The reports are part of the update of the California Integrated Energy Policy Report (IEPR). One report draft, authored by the CEC’s former natural gas expert, Bill Wood, finds the infrastructure of pipelines and storage just “barely adequate.” Wood looked at supply capacity available to meet statewide short-term peak-demand and higher demand that could occur through the winter season with cold and dry weather conditions.

Wood’s draft outlines a number of “issues and uncertainties,” looking at winter demands and summer peak-gas demand. One question is “how suddenly and by how much daily natural gas demand may change as renewable generation is added to the electric resource mix?”

The other two reports — on LNG and domestic supply prospects from shale — are equally skeptical. While recognizing that California has repeatedly stated that future gas supplies should include the possibility of LNG imports, the latest CEC draft report noted that U.S. imports last year were “significantly lower than the amounts that market experts projected several years ago.” The other report said that shale’s “infancy of development…creates many uncertainties and thus leaves many questions unanswered.”

Wood’s draft said it is important to differentiate between pipeline delivery and utility receiving capacity in California because they vary considerably (10.1 Bcf/d pipeline delivery vs. 9.3 Bcf/d receiving or takeaway capacity). If not taken into consideration, “this can lead to faulty conclusions” when analyzing high-demand scenarios, he said.

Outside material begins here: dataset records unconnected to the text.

(** Encryption writes its padding into the caller's memory: when the slice to encrypt
    is the front of a longer array with room for the padding, the bytes behind it are
    overwritten.  Whatever was there is lost. *)
Theorem EcbEncrypt_overwrites_tail (key : bytes) (b : Block) (front tail : bytes) :
  NewCipher key = Some b ->
  let n := BlockSize b - Z.of_nat (length front) mod BlockSize b in
  n <= Z.of_nat (length tail) ->
  (EcbEncrypt key (mkSlice (front ++ tail) (length front))).1 = front ++ replicate (Z.to_nat n) n ++ drop (Z.to_nat n) tail.
Proof using cipher_size.
  intros Hk n Hn. pose proof (cipher_size key b Hk) as Hb. unfold EcbEncrypt, pkcs5Padding. rewrite Hk. cbn [len array].
  pose proof (Z.mod_pos_bound (Z.of_nat (length front)) (BlockSize b) ltac:(lia)) as Hm. fold n.
  destruct (Z.ltb_spec n 0); [lia|]. destruct (Z.ltb_spec 255 n); [lia|]. cbn [orb]. unfold append, contents. cbn [len array].
  rewrite take_app_length. rewrite !length_app, length_replicate. destruct (Nat.leb_spec (length front + Z.to_nat n) (length front + length tail)); [|lia].
  cbn [fst]. rewrite <- (assoc_L app). do 2 f_equal. by rewrite <- drop_drop, drop_app_length.
Qed.

End ecb.

(** ** An instance: a byte-wise cipher on blocks of 16 bytes *)

Definition toy_NewCipher (key : bytes) : option Z :=
  if bool_decide (length key = 16%nat \/ length key = 24%nat \/ length key = 32%nat) then Some (foldr Z.add 0 key mod 256) else None.
Definition toy_Encrypt (k : Z) (x : bytes) : bytes := (fun b => 255 - b) <$> x.

Lemma toy_involution k x : toy_Encrypt k (toy_Encrypt k x) = x.
Proof. unfold toy_Encrypt. rewrite <- list_fmap_compose. rewrite <- (list_fmap_id x) at 2. apply list_fmap_ext. intros i b _. cbn. lia. Qed.

Lemma toy_size (k : Z) (x : bytes) : Z.of_nat (length x) = 16 -> Z.of_nat (length (toy_Encrypt k x)) = 16.
Proof. unfold toy_Encrypt. by rewrite length_fmap. Qed.

Lemma toy_bytes (k : Z) x : Forall is_byte x -> Forall is_byte (toy_Encrypt k x).
Proof. intros H. apply Forall_fmap. eapply Forall_impl; [exact H|]. cbn. unfold is_byte. lia. Qed.

Definition toy_key : bytes := replicate 16 7.

Lemma ecb_roundtrip_witness :
  exists c, (EcbEncrypt toy_NewCipher (fun _ => 16) toy_Encrypt toy_key (mkSlice [1; 2; 3; 4] 3)).2 = Some (inl c) /\
    EcbDecrypt toy_NewCipher (fun _ => 16) toy_Encrypt toy_key c = Some (inl [1; 2; 3]).
Proof.
  exact (ecb_roundtrip toy_NewCipher (fun _ => 16) toy_Encrypt toy_Encrypt ltac:(intros; lia) toy_size (fun k x _ => toy_involution k x)
    toy_key (mkSlice [1; 2; 3; 4] 3) ltac:(vm_compute; by eexists) ltac:(cbn; lia)).
Defined.

Lemma ecb_base64_roundtrip_witness :
  exists c, EcbEncryptBase64 toy_NewCipher (fun _ => 16) toy_Encrypt "0123456789abcdef" "aGVsbG8=" = Some (inl c) /\
    EcbDecryptBase64 toy_NewCipher (fun _ => 16) toy_Encrypt "0123456789abcdef" c = Some (inl (EncodeToString (bytes_of "hello"))).
Proof.
  exact (ecb_base64_roundtrip toy_NewCipher (fun _ => 16) toy_Encrypt toy_Encrypt ltac:(intros; lia) toy_size (fun k x _ => toy_involution k x) toy_bytes
    "0123456789abcdef" "aGVsbG8=" (bytes_of "0123456789abcdef") (bytes_of "hello") ltac:(vm_compute; reflexivity) ltac:(vm_compute; by eexists)
    ltac:(vm_compute; reflexivity) (bytes_of_bytes "hello")).
Defined.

The draft lists up to nine “key uncertainties” regarding the state’s gas infrastructure, which serves more than 10 million homes and businesses, including:

“Analysis of a prolonged high winter demand period, similar to the 2001-02 energy crisis, indicates that current supply and storage facilities will be barely adequate,” Wood’s draft said. “The natural gas price tag for not planning for a siege of high winter demand was more than $19 billion in 2001, more than double the price paid for similar amounts of natural gas in the years just before the crisis.”

The report acknowledges that renewable-based electric generation is going to change things, but it is not clear how utility operations overall will change. Underground gas storage, the report said, surely will play “an important role” by providing quick response to electricity generation peaking plants.

“As was learned in 2000-2001, storage was a valuable tool in meeting unusually high levels of natural gas demand for an extended period. Therefore, when evaluating storage additions, [the value of such additions] as a tool to meet demand for extended periods must be taken into account.”

The report said that California’s “investment” in excess interstate pipeline delivery capacity has paid off by giving utilities and large end-users more options. It raises the rhetorical question about whether the state has sufficient gas infrastructure to meet “possible worst-case conditions” during the next 10 years, and its answer in draft form is: probably not.